- [THE TASK] For the listing that follows, give again exactly the lines from the one with "Theorem search_searchBatched_disagree_on_size_mismatch (sched" to the one with "intros b Hb", including both.

- [MATERIAL FOR THE TASK]
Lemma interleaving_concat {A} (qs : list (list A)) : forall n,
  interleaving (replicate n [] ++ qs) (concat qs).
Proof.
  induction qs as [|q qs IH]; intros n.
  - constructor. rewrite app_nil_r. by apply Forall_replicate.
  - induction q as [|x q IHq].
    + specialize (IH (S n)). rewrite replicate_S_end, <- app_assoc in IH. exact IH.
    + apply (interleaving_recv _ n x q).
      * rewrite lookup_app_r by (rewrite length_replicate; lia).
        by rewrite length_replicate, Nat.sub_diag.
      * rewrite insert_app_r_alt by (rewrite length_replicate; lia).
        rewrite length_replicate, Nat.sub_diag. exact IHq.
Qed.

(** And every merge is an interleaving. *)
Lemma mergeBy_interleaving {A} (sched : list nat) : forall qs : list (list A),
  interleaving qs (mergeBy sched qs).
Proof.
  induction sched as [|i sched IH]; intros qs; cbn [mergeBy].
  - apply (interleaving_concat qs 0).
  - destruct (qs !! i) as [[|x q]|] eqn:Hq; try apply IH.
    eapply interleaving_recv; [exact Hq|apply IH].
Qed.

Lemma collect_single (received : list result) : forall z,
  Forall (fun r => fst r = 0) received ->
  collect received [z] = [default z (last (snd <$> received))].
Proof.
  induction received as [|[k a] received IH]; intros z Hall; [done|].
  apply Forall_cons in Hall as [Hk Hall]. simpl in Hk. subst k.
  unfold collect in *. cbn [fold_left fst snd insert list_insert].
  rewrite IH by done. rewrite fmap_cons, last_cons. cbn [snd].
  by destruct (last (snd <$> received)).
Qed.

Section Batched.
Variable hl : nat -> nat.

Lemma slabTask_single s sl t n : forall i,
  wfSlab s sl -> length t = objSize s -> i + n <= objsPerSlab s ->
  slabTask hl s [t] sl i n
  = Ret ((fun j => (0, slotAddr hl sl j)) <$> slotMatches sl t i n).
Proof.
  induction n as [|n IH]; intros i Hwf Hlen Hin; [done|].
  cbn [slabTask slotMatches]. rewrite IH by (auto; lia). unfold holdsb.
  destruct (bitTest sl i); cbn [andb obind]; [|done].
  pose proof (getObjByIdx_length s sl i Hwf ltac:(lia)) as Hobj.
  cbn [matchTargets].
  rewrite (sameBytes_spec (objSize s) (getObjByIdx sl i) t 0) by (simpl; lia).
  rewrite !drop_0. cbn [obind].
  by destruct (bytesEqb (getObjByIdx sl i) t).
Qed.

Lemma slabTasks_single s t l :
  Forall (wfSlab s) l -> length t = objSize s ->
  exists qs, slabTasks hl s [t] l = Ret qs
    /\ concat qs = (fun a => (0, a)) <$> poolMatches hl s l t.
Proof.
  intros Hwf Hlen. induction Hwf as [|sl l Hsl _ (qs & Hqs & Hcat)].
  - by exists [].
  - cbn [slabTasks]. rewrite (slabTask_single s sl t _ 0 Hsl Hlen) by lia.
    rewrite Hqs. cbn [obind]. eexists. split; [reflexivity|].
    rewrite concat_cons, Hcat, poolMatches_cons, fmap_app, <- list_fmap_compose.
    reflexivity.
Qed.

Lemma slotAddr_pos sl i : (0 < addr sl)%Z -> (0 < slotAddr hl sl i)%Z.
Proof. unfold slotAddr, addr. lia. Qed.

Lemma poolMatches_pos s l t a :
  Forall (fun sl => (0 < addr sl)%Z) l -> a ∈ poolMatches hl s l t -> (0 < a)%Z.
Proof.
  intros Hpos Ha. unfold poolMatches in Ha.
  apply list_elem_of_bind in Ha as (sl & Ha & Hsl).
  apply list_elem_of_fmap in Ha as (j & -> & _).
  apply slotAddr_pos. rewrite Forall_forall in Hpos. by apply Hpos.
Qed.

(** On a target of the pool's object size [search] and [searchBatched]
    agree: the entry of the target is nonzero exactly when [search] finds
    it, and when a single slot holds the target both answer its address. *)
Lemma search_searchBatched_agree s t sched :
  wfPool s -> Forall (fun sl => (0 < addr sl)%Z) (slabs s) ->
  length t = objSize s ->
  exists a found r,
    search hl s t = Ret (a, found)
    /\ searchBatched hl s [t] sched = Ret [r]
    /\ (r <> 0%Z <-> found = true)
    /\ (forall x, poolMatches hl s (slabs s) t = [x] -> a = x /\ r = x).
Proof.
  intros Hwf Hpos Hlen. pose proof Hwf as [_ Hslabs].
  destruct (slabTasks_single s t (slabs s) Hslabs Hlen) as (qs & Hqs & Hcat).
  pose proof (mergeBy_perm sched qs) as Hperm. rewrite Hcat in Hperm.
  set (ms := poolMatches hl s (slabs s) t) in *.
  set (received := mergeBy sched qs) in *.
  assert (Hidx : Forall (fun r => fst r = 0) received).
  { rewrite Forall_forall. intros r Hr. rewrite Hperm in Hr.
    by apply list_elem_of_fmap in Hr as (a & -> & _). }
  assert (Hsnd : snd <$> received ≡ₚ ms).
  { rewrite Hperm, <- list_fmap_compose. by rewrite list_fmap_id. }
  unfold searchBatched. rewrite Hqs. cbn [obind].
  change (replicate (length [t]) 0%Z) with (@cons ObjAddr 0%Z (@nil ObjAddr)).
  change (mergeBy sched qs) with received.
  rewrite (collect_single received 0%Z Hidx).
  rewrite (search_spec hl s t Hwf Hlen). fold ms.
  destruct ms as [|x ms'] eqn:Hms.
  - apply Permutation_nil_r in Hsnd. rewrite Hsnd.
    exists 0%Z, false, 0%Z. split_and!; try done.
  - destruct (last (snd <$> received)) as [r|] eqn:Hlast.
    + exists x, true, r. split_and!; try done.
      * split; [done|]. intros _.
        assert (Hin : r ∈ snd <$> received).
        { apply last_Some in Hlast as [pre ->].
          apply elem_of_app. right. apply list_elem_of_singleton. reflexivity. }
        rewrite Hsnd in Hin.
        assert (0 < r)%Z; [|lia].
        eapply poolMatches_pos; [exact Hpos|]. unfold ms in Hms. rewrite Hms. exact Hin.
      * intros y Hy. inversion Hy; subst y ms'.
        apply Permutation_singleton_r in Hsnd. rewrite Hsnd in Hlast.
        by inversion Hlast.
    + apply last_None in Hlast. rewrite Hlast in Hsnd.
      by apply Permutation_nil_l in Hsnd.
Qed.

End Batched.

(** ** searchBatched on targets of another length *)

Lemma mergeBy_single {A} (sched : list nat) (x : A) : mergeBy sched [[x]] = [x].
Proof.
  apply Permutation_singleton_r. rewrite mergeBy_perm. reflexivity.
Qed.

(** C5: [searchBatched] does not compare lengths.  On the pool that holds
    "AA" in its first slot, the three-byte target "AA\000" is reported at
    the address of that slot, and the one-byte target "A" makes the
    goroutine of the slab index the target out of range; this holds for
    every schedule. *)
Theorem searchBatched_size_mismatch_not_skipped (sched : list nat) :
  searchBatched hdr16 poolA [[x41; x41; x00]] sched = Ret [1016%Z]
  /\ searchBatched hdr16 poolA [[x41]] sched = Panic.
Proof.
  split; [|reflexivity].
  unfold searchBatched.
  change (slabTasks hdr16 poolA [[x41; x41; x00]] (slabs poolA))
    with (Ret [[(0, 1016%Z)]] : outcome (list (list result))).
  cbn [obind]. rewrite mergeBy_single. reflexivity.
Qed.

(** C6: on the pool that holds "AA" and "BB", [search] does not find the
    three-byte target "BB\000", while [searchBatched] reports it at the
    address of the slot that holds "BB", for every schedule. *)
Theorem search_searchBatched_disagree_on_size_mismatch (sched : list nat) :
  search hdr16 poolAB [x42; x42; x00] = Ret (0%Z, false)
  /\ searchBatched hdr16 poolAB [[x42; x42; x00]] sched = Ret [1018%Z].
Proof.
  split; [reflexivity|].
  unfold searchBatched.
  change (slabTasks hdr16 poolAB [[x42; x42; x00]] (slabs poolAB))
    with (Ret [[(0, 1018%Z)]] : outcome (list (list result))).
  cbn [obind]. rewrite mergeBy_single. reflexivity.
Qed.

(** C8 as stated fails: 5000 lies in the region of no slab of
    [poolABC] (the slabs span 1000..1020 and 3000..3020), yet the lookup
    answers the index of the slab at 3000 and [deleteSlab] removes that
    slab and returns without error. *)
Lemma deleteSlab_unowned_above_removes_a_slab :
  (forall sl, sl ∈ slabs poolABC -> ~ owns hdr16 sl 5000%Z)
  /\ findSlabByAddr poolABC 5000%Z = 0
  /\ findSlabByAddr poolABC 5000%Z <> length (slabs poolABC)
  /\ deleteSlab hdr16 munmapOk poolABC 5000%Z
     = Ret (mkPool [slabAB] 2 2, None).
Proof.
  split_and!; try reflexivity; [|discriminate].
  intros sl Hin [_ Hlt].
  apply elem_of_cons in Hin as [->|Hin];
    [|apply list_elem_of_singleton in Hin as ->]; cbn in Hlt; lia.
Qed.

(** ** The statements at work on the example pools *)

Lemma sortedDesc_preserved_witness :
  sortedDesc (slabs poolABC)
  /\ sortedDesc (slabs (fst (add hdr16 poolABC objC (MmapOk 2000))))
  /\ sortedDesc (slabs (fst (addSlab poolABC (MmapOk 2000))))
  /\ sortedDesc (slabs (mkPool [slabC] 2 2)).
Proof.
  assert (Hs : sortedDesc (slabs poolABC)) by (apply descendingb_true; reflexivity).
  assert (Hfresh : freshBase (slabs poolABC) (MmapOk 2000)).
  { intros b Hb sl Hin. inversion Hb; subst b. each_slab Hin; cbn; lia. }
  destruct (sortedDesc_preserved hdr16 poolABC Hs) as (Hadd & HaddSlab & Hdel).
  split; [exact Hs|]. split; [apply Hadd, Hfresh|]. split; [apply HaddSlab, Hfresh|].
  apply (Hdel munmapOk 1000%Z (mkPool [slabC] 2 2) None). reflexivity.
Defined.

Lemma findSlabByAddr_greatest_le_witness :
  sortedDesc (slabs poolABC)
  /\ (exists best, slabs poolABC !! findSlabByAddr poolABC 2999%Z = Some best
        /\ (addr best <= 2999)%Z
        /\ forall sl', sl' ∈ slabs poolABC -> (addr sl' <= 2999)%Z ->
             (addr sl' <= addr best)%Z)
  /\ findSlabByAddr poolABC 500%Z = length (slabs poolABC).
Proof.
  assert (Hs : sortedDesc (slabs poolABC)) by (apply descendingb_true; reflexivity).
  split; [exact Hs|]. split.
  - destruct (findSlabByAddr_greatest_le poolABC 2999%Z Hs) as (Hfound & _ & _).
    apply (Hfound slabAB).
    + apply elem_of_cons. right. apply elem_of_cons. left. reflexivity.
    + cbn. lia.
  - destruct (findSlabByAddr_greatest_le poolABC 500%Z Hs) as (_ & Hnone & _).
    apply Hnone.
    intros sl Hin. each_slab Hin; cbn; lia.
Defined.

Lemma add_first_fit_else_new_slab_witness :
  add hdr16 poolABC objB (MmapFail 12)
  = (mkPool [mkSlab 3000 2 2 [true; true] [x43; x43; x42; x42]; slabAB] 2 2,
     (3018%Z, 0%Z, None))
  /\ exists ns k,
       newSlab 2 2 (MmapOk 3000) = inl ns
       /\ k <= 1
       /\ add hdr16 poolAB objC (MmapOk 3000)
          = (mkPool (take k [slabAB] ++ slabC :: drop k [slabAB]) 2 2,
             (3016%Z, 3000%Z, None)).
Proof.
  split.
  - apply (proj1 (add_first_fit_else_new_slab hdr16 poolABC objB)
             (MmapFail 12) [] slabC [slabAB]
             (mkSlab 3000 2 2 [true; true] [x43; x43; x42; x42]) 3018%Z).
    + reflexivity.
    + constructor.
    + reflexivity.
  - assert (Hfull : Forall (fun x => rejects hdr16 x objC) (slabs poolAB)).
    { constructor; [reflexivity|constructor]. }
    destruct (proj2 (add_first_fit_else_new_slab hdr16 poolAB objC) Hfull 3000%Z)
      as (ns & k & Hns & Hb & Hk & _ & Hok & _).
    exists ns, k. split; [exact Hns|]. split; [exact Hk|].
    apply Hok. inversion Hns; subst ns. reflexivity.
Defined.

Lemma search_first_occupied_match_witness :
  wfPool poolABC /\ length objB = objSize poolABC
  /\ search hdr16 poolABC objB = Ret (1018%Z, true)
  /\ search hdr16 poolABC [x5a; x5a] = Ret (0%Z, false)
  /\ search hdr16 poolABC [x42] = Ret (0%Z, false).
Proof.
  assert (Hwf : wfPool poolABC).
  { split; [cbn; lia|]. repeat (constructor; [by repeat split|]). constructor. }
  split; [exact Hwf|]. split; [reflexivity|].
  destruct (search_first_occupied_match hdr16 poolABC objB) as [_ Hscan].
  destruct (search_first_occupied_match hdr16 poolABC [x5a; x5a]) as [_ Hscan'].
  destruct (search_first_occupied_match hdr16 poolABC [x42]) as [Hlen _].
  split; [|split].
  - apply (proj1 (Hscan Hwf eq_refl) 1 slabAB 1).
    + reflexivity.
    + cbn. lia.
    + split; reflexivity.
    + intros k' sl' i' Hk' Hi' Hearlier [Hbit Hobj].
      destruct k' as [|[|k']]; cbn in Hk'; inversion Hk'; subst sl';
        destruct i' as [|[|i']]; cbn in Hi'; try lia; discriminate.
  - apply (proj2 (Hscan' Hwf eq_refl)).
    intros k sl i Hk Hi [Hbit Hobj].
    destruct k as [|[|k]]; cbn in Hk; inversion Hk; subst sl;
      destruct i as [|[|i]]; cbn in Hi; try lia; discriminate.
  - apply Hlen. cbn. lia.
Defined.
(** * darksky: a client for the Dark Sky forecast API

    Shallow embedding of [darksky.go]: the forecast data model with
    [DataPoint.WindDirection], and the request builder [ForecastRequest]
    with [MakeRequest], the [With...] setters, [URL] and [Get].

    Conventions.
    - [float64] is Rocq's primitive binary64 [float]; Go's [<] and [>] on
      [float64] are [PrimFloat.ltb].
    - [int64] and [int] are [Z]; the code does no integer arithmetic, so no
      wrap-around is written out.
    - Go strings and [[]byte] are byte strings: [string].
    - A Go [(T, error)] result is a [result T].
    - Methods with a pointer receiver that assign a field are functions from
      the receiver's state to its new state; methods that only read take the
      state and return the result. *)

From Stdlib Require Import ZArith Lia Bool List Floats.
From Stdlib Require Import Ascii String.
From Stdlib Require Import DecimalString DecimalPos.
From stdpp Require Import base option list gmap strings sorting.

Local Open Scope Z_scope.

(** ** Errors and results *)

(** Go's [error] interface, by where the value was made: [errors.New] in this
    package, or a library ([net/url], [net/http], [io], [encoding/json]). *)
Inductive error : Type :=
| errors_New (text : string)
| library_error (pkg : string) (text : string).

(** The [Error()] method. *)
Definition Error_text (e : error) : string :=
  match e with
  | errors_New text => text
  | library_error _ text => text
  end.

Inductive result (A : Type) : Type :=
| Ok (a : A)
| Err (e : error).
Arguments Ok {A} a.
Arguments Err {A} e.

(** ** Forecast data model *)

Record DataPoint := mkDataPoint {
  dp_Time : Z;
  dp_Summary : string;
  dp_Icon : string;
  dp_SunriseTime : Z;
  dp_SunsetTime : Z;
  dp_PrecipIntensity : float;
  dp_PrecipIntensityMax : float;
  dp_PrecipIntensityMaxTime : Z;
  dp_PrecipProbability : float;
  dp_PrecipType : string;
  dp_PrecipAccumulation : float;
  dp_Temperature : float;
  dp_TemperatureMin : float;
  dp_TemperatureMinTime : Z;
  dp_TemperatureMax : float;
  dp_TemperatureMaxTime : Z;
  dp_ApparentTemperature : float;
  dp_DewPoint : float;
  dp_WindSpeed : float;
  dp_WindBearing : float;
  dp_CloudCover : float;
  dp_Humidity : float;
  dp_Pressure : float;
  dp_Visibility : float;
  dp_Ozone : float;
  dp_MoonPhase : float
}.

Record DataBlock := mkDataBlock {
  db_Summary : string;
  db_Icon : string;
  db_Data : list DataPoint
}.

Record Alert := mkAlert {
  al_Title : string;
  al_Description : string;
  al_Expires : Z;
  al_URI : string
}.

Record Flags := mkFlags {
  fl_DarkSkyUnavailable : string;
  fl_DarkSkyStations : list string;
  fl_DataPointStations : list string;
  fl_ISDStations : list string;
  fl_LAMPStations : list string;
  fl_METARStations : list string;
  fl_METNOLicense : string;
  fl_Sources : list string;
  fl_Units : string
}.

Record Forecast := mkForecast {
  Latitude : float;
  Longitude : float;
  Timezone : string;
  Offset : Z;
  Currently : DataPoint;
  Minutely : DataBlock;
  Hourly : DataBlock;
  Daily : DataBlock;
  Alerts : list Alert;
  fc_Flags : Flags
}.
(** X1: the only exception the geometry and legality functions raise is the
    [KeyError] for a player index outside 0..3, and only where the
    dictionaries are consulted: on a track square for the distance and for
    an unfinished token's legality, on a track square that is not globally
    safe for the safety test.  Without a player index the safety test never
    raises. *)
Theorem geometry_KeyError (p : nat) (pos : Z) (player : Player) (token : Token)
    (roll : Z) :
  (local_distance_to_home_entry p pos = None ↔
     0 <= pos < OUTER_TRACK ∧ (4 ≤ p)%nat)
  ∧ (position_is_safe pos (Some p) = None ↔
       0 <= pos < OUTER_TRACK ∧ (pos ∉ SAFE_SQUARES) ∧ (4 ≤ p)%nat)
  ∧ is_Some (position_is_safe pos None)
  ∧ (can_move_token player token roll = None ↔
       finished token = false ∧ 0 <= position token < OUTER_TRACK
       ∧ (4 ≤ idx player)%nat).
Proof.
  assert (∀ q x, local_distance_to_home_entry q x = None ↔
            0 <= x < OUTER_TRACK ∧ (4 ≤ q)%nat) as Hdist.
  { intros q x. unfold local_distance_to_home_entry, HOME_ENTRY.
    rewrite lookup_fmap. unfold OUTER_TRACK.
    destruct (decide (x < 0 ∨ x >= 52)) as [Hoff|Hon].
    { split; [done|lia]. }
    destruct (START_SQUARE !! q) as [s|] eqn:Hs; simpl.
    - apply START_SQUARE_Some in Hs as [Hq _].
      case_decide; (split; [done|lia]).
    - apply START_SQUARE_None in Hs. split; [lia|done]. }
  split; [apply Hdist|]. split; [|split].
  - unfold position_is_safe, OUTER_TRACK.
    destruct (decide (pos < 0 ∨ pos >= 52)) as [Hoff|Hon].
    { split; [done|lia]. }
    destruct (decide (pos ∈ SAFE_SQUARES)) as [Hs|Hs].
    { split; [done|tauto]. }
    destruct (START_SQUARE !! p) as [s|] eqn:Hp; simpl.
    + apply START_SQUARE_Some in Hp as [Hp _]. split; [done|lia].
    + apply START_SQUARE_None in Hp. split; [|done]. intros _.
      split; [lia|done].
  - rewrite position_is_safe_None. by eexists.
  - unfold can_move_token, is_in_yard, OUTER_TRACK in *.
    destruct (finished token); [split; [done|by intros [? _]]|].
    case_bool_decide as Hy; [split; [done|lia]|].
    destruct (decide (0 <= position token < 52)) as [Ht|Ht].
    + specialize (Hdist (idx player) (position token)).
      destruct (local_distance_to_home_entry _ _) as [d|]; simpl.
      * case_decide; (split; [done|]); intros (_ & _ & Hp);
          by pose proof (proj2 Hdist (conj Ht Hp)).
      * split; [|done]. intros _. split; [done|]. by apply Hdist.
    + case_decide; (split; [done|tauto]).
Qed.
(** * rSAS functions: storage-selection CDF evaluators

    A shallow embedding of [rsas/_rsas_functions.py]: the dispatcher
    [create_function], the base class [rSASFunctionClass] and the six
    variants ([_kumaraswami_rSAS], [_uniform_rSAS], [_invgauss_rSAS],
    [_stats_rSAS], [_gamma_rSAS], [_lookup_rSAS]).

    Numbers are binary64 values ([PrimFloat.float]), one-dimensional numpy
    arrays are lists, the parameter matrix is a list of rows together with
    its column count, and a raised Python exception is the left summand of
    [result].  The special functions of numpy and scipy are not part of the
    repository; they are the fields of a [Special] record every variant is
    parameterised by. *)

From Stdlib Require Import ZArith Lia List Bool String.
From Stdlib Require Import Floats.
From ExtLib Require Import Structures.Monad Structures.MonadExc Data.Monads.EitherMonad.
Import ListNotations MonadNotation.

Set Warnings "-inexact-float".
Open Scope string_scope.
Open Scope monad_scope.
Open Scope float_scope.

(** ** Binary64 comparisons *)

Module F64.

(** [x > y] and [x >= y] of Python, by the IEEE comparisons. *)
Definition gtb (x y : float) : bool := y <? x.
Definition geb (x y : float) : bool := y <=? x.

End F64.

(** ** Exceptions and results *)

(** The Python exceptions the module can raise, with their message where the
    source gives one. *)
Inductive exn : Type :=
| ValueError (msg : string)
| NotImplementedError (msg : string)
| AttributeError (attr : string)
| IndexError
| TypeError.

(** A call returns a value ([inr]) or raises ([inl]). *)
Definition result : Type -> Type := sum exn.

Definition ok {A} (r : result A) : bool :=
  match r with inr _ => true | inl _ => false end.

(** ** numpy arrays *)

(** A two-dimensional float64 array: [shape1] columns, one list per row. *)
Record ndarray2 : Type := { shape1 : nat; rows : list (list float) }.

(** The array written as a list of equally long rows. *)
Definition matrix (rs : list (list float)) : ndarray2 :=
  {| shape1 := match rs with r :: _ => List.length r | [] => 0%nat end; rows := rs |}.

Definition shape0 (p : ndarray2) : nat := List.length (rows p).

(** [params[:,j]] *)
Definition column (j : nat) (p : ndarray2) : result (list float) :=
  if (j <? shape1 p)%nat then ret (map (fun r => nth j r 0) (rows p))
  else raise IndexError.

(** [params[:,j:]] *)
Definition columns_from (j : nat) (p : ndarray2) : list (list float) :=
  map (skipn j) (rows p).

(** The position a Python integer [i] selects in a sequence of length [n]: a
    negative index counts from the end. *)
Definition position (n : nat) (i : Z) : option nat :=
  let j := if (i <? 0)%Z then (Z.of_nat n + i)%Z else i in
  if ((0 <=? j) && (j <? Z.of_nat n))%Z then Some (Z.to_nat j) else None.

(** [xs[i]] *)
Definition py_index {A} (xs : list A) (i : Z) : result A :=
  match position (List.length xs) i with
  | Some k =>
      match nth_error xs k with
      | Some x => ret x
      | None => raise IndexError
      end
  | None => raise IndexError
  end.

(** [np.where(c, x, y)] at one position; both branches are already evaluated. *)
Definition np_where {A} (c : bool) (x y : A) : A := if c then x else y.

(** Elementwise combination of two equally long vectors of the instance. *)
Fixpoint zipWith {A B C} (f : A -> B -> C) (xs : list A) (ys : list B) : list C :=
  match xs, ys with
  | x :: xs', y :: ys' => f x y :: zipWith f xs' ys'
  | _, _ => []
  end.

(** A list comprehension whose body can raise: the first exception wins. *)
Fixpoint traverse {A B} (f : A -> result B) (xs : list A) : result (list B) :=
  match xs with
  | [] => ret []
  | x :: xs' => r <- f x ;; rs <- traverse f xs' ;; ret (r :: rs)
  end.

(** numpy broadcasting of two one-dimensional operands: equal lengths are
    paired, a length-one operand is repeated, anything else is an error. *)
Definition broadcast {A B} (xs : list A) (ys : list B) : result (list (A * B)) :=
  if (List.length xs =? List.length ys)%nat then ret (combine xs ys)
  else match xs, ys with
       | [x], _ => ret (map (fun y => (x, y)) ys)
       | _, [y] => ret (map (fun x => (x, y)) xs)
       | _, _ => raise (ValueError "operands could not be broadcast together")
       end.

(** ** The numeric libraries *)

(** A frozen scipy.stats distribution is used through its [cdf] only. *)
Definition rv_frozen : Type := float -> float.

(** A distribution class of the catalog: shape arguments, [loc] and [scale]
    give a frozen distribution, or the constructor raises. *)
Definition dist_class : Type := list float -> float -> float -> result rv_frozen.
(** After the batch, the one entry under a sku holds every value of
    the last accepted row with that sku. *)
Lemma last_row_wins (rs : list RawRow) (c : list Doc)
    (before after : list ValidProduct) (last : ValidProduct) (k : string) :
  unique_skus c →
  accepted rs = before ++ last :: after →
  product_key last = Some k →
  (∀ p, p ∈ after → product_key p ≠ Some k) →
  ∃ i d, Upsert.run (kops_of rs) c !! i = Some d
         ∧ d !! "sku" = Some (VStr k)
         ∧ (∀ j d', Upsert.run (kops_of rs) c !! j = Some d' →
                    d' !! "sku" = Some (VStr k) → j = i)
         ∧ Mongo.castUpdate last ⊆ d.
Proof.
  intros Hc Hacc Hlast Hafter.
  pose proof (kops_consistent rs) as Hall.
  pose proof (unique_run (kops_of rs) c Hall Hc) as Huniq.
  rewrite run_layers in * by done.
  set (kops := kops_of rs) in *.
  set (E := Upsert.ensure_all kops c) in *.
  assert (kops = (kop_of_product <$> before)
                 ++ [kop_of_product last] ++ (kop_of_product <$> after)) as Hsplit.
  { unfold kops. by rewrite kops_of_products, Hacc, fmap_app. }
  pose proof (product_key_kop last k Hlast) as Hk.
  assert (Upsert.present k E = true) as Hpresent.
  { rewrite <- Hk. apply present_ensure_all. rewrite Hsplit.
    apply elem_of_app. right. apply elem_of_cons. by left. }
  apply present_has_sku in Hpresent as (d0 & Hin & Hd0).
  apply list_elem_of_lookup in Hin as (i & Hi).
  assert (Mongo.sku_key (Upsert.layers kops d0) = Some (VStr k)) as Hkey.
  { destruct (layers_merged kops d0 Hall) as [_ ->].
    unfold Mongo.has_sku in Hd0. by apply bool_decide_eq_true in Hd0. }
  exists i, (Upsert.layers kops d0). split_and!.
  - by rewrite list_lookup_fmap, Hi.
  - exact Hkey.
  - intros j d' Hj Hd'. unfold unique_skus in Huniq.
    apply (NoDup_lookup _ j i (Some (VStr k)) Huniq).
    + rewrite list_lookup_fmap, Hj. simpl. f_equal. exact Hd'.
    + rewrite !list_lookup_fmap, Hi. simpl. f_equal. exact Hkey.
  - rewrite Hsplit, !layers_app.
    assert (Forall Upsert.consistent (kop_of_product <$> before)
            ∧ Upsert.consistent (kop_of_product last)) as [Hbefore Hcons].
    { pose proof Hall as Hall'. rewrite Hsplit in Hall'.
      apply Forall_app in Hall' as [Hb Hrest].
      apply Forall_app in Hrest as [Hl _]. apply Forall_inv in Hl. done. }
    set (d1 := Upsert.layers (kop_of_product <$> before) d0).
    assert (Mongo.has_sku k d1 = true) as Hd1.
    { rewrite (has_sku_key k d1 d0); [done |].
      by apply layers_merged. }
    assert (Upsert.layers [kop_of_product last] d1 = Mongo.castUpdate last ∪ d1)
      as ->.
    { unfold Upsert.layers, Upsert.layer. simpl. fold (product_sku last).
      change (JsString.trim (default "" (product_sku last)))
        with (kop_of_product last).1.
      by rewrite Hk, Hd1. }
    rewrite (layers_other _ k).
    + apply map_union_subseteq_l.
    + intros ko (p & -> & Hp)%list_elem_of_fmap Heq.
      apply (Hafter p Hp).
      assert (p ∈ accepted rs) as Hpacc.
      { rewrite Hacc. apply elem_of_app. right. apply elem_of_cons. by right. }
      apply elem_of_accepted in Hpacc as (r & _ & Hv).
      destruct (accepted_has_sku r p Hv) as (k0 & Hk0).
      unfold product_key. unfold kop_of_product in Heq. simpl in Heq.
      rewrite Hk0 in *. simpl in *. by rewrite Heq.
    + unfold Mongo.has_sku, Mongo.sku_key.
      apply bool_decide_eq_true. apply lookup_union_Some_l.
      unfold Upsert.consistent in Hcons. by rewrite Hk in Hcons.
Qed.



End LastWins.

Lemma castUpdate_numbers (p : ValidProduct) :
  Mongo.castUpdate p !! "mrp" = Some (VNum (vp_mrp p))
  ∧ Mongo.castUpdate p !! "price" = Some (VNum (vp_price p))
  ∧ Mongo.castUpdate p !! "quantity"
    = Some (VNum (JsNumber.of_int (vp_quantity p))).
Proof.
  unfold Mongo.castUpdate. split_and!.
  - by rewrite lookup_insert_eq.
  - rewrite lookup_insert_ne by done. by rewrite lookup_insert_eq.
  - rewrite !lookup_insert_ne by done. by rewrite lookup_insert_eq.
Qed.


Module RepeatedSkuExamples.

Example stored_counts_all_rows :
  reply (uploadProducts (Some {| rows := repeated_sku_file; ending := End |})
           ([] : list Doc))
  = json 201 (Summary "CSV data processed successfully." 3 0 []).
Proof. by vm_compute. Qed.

- [REPLY TO THE EXERCISE]
Theorem search_searchBatched_disagree_on_size_mismatch (sched : list nat) :
  search hdr16 poolAB [x42; x42; x00] = Ret (0%Z, false)
  /\ searchBatched hdr16 poolAB [[x42; x42; x00]] sched = Ret [1018%Z].
Proof.
  split; [reflexivity|].
  unfold searchBatched.
  change (slabTasks hdr16 poolAB [[x42; x42; x00]] (slabs poolAB))
    with (Ret [[(0, 1018%Z)]] : outcome (list (list result))).
  cbn [obind]. rewrite mergeBy_single. reflexivity.
Qed.

(** C8 as stated fails: 5000 lies in the region of no slab of
    [poolABC] (the slabs span 1000..1020 and 3000..3020), yet the lookup
    answers the index of the slab at 3000 and [deleteSlab] removes that
    slab and returns without error. *)
Lemma deleteSlab_unowned_above_removes_a_slab :
  (forall sl, sl ∈ slabs poolABC -> ~ owns hdr16 sl 5000%Z)
  /\ findSlabByAddr poolABC 5000%Z = 0
  /\ findSlabByAddr poolABC 5000%Z <> length (slabs poolABC)
  /\ deleteSlab hdr16 munmapOk poolABC 5000%Z
     = Ret (mkPool [slabAB] 2 2, None).
Proof.
  split_and!; try reflexivity; [|discriminate].
  intros sl Hin [_ Hlt].
  apply elem_of_cons in Hin as [->|Hin];
    [|apply list_elem_of_singleton in Hin as ->]; cbn in Hlt; lia.
Qed.

(** ** The statements at work on the example pools *)

Lemma sortedDesc_preserved_witness :
  sortedDesc (slabs poolABC)
  /\ sortedDesc (slabs (fst (add hdr16 poolABC objC (MmapOk 2000))))
  /\ sortedDesc (slabs (fst (addSlab poolABC (MmapOk 2000))))
  /\ sortedDesc (slabs (mkPool [slabC] 2 2)).
Proof.
  assert (Hs : sortedDesc (slabs poolABC)) by (apply descendingb_true; reflexivity).
  assert (Hfresh : freshBase (slabs poolABC) (MmapOk 2000)).
  { intros b Hb sl Hin. inversion Hb; subst b. each_slab Hin; cbn; lia. }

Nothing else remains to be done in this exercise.